If a customer’s usage changes from one year to the next during the transition period, then the customer may move tariff class.  For example a band 1 customer on transition uses 850m³ of water services in 2020. If their usage increases to 1,200m³ in 2021 the customer would then be assigned to band 2.

It covers the rules for assigning connections to a tariff class, specifically:

  • How to treat connections who may consider that the AQ they have been assigned for the next tariff year is not reflective of their expected usage. The AQ which is assigned may not reflect a customer’s expectations of usage over the next 12 months and could result in significant impact on bills.
  • How to charge connections that reduce usage and move tariff class. In certain situations customers reducing their usage may see a bill increase if they have crossed a tariffs class boundary. 
  • How to charge transition connections that increase usage and move tariff class. A connection on transition may change their usage over the transition period, resulting in a different AQ (Annual Quantity). This change in AQ may result in the connection on transition being assigned to a different tariff class. The change in tariff class means that a connection’s transition tariffs will result in the connection transitioning to an incorrect enduring tariff. 

A customer on transition that moves tariff class will either be charged the enduring tariffs of the new class or have their transition tariffs recalculated. If the enduring tariffs of the new class result in a bill that is lower compared to its original transition tariff rates (at the same AQ), then the enduring tariffs of the new class will apply. 
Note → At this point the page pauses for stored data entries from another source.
Definition backend_developer_task (self : WebsiteCreator) : result Task.t :=
  rbind (_get (tasks_config self) "backend_developer_task" "task") (fun cfg =>
  Ok (Task.mk cfg true "artifacts/backend.json" true "safe" 600 3
        true true []
        [("planner_output", "planner_task.output");
         ("leader_blueprint", "team_leader_task.output");
         ("shared_classes", "frontend_developer_task.output.shared_classes")])).

Definition integration_task (self : WebsiteCreator) : result Task.t :=
  rbind (_get (tasks_config self) "integration_task" "task") (fun cfg =>
  Ok (Task.mk cfg true "artifacts/integration.json" false "safe" 360 2
        true true []
        [("frontend_artifact", "frontend_developer_task.output");
         ("backend_artifact", "backend_developer_task.output");
         ("planner_output", "planner_task.output")])).

Definition repository_management_task (self : WebsiteCreator)
  : result Task.t :=
  rbind (_get (tasks_config self) "repository_management_task" "task")
    (fun cfg =>
  Ok (Task.mk cfg true "artifacts/repository.json" false "safe" 240 2
        true true []
        [("integration_output", "integration_task.output");
         ("website_folder", "website")])).

Definition testing_task (self : WebsiteCreator) : result Task.t :=
  rbind (_get (tasks_config self) "testing_task" "task") (fun cfg =>
  Ok (Task.mk cfg true "artifacts/test_report.json" false "safe" 300 2
        true true []
        [("features", "planner_task.output.features");
         ("final_directory",
          "repository_management_task.output.final_directory");
         ("launch_cmd", "python app.py")])).

Definition evaluation_task (self : WebsiteCreator) : result Task.t :=
  rbind (_get (tasks_config self) "evaluation_task" "task") (fun cfg =>
  Ok (Task.mk cfg true "artifacts/evaluation.json" false "safe" 180 2
        true true []
        [("customer_request", "{customer_request}");
         ("test_report", "testing_task.output");
         ("repo_summary", "repository_management_task.output")])).

(** The methods decorated with [@agent] and [@task], in the order of the
    class body. *)
Definition agent_methods : list (string * (WebsiteCreator -> result Agent.t)) :=
  [("planner", planner); ("team_leader", team_leader);
   ("frontend_developer", frontend_developer);
   ("backend_developer", backend_developer);
   ("integrator", integrator); ("tester", tester);
   ("evaluator", evaluator); ("repository_manager", repository_manager)].

Definition task_methods : list (string * (WebsiteCreator -> result Task.t)) :=
  [("planner_task", planner_task); ("team_leader_task", team_leader_task);
   ("frontend_developer_task", frontend_developer_task);
   ("backend_developer_task", backend_developer_task);
   ("integration_task", integration_task);
   ("repository_management_task", repository_management_task);
   ("testing_task", testing_task); ("evaluation_task", evaluation_task)].

(** The lists given to the [@crew] decorator. *)
Definition crew_agents : list string :=
  ["planner"; "team_leader"; "frontend_developer"; "backend_developer";
   "integrator"; "repository_manager"; "tester"; "evaluator"].

Definition crew_tasks : list string :=
  ["planner_task"; "team_leader_task"; "frontend_developer_task";
   "backend_developer_task"; "integration_task";
   "repository_management_task"; "testing_task"; "evaluation_task"].

(** The registry the source expects from [CrewBase] ([self.agents],
    [self.tasks]): the declared names in order, each with the object its
    method builds. *)
Definition registry {A} (methods : list (string * (WebsiteCreator -> result A)))
    (names : list string) (self : WebsiteCreator)
  : result (list (string * A)) :=
  rmap (fun n =>
          match assoc n methods with
          | Some build => rbind (build self) (fun a => Ok (n, a))
          | None => Raise (AttributeError n)
          end) names.

Definition self_agents := registry agent_methods crew_agents.
Definition self_tasks := registry task_methods crew_tasks.

(** [WebsiteCreator.crew]: the manager is looked up first, then the
    keyword arguments of [Crew(...)] are evaluated in order. *)
Definition crew (self : WebsiteCreator) : result Crew.t :=
  rbind (self_agents self) (fun ags =>
  rbind (match assoc "team_leader" ags with
         | Some a => Ok a
         | None => Raise (KeyError "team_leader")
         end) (fun manager =>
  rbind (self_tasks self) (fun tks =>
  Ok (Crew.mk ags tks hierarchical manager true)))).

(** What lies outside the repository. *)
Record env := {
  (** the YAML loader of [CrewBase], from a path to the loaded value *)
  load_yaml : string -> result yaml;
  (** a run of the crew on an input bag: the tasks that completed, each by
      its position in [Crew.tasks] and with its raw output, oldest first,
      and then the result of [kickoff] or the exception it raises *)
  crew_behaviour :
    Crew.t -> list (string * str) -> list (nat * str) * result json;
}.

(** [WebsiteCreator()]: [CrewBase] runs the class's own [__init__], which
    ensures the artifacts directory, and then loads the two YAML files. *)
Definition WebsiteCreator_init : M unit := _ensure_dir "artifacts".

Definition WebsiteCreator_new (E : env) : M WebsiteCreator :=
  WebsiteCreator_init ;;
  let* a := lift (load_yaml E agents_config_path) in
  let* t := lift (load_yaml E tasks_config_path) in
  ret {| agents_config := a; tasks_config := t |}.

(** A completed task writes its raw output to its [output_file]. *)
Fixpoint write_outputs (c : Crew.t) (steps : list (nat * str)) : M unit :=
  match steps with
  | [] => ret tt
  | (i, raw) :: r =>
      match Crew.tasks c !! i with
      | Some (_, t) => write_text (Task.output_file t) (TaskOutput raw)
      | None => ret tt
      end ;;
      write_outputs c r
  end.

(** [Crew.kickoff(inputs=...)] *)
Definition kickoff (E : env) (c : Crew.t) (inputs : list (string * str))
  : M json :=
  emit (EvKickoff inputs) ;;
  let '(steps, outcome) := crew_behaviour E c inputs in
  write_outputs c steps ;;
  lift outcome.

Definition placeholder : str := lit "Generated Website".

(** [WebsiteCreator.run] *)
Definition run (E : env) (self : WebsiteCreator) (customer_request : str)
    (website_name : option str) : M json :=
  let inputs := [("customer_request", customer_request);
                 ("website_name", or_default website_name placeholder)] in
  let* c := lift (crew self) in
  kickoff E c inputs.
Lemma compareValues_edges_witness :
  (compareValues Demo.host (Some (JNum 1)) (Some (JNum 1)) "in" = Ok false /\
   compareValues Demo.host (Some (JNum 1)) (Some (JNum 1)) "not_in"
     = Ok false) /\
  compareValues Demo.host (Some (JObj [("toString", JNum 1)])) (Some (JNum 1))
                "gt" = Throw "Cannot convert object to primitive value".
Proof.
  split.
  - exact (proj1 (proj2 (compareValues_edges Demo.host (Some (JNum 1))
                           (Some (JNum 1)))) eq_refl).
  - destruct (compareValues_edges Demo.host
                (Some (JObj [("toString", JNum 1)])) (Some (JNum 1)))
      as (_ & _ & _ & _ & _ & [Hgt _] & _).
    rewrite Hgt. reflexivity.
Defined.

(** * Properties of the core helpers *)

(** X23.  [mapSeverityToLegacy] and [mapLegacySeverityToStandard] are
    inverse to each other: whenever one returns, the other maps the result
    back to the input.  The first returns exactly on "error", "warning" and
    "info", the second exactly on "ERROR", "WARN" and "INFO"; on any other
    string each throws, naming the value. *)
Theorem severity_round_trip (standard legacy : string) :
  (mapSeverityToLegacy standard = Ok legacy <->
   mapLegacySeverityToStandard legacy = Ok standard) /\
  (standard ∈ ["error"; "warning"; "info"] <->
   exists l, mapSeverityToLegacy standard = Ok l) /\
  (legacy ∈ ["ERROR"; "WARN"; "INFO"] <->
   exists s, mapLegacySeverityToStandard legacy = Ok s) /\
  (standard ∉ ["error"; "warning"; "info"] ->
   mapSeverityToLegacy standard =
   Throw ("Unknown severity value: " +:+ standard)) /\
  (legacy ∉ ["ERROR"; "WARN"; "INFO"] ->
   mapLegacySeverityToStandard legacy =
   Throw ("Unknown legacy severity value: " +:+ legacy)).
Proof.
  unfold mapSeverityToLegacy, mapLegacySeverityToStandard.
  rewrite !elem_of_cons, !elem_of_nil.
  split; [|split; [|split; [|split]]].
  - split; repeat case_bool_decide; subst; intros [=]; subst;
      repeat case_bool_decide; done.
  - split.
    + intros [-> | [-> | [-> | []]]]; eexists; reflexivity.
    + intros [l Hl]. repeat case_bool_decide; auto. discriminate Hl.
  - split.
    + intros [-> | [-> | [-> | []]]]; eexists; reflexivity.
    + intros [l Hl]. repeat case_bool_decide; auto. discriminate Hl.
  - intros Hno. repeat case_bool_decide; subst; try done; exfalso; auto.
  - intros Hno. repeat case_bool_decide; subst; try done; exfalso; auto.
Qed.

(** X24.  [mergePhaseRules] returns the default rules of the plugin (none:
    the empty record) when no phase is active, when the phase name is empty,
    when the plugin has no phases, or when it has none of that name.
    Otherwise a rule has the severity that the phase gives it, and the
    default severity when the phase does not mention it. *)
Theorem mergePhaseRules_override (config : PluginConfig)
    (activePhase : option string) (ruleId : string) :
  let defaults := default ∅ (pc_rules config) in
  let active :=
    match activePhase with
    | Some phase =>
        if bool_decide (phase = "") then None
        else pc_phases config ≫= (fun phases => phases !! phase)
    | None => None
    end in
  (active = None -> mergePhaseRules config activePhase = defaults) /\
  (forall phaseConfig, active = Some phaseConfig ->
     mergePhaseRules config activePhase !! ruleId =
     match phase_rules phaseConfig !! ruleId with
     | Some severity => Some severity
     | None => defaults !! ruleId
     end).
Proof.
  intros defaults active. subst active. unfold mergePhaseRules, truthy_string.
  fold defaults. destruct activePhase as [phase|]; [|by split].
  case_bool_decide; simpl; [by split|].
  destruct (pc_phases config) as [phases|]; simpl; [|by split].
  destruct (phases !! phase) as [phaseConfig|]; [|by split].
  split; [done|]. intros ? [= <-]. rewrite lookup_union.
  destruct (phase_rules phaseConfig !! ruleId), (defaults !! ruleId); done.
Qed.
Transition tariffs will be recalculated by Irish Water in cases where a bill that is higher compared to its original transition tariff rates (at the same AQ). These connections will then transition to the correct enduring tariffs of the new class over the remaining transition years. 

Irish Water will contact each non-domestic customer with details of their AQ, tariff band and expected bill impact at least 3 months before the new tariffs are scheduled to come into effect. The implementation date for the new tariffs is expected to be announced on 1 August. 

Customers wishing to question their AQ may do so following the receipt of the letter detailing their AQ. 

The CRU’s decision relating to the changes to tariff class will come into effect once the Non-Domestic Tariff Framework is implemented. 

Changes to the leak allowance policy are scheduled to come into effect on 1 October 2020.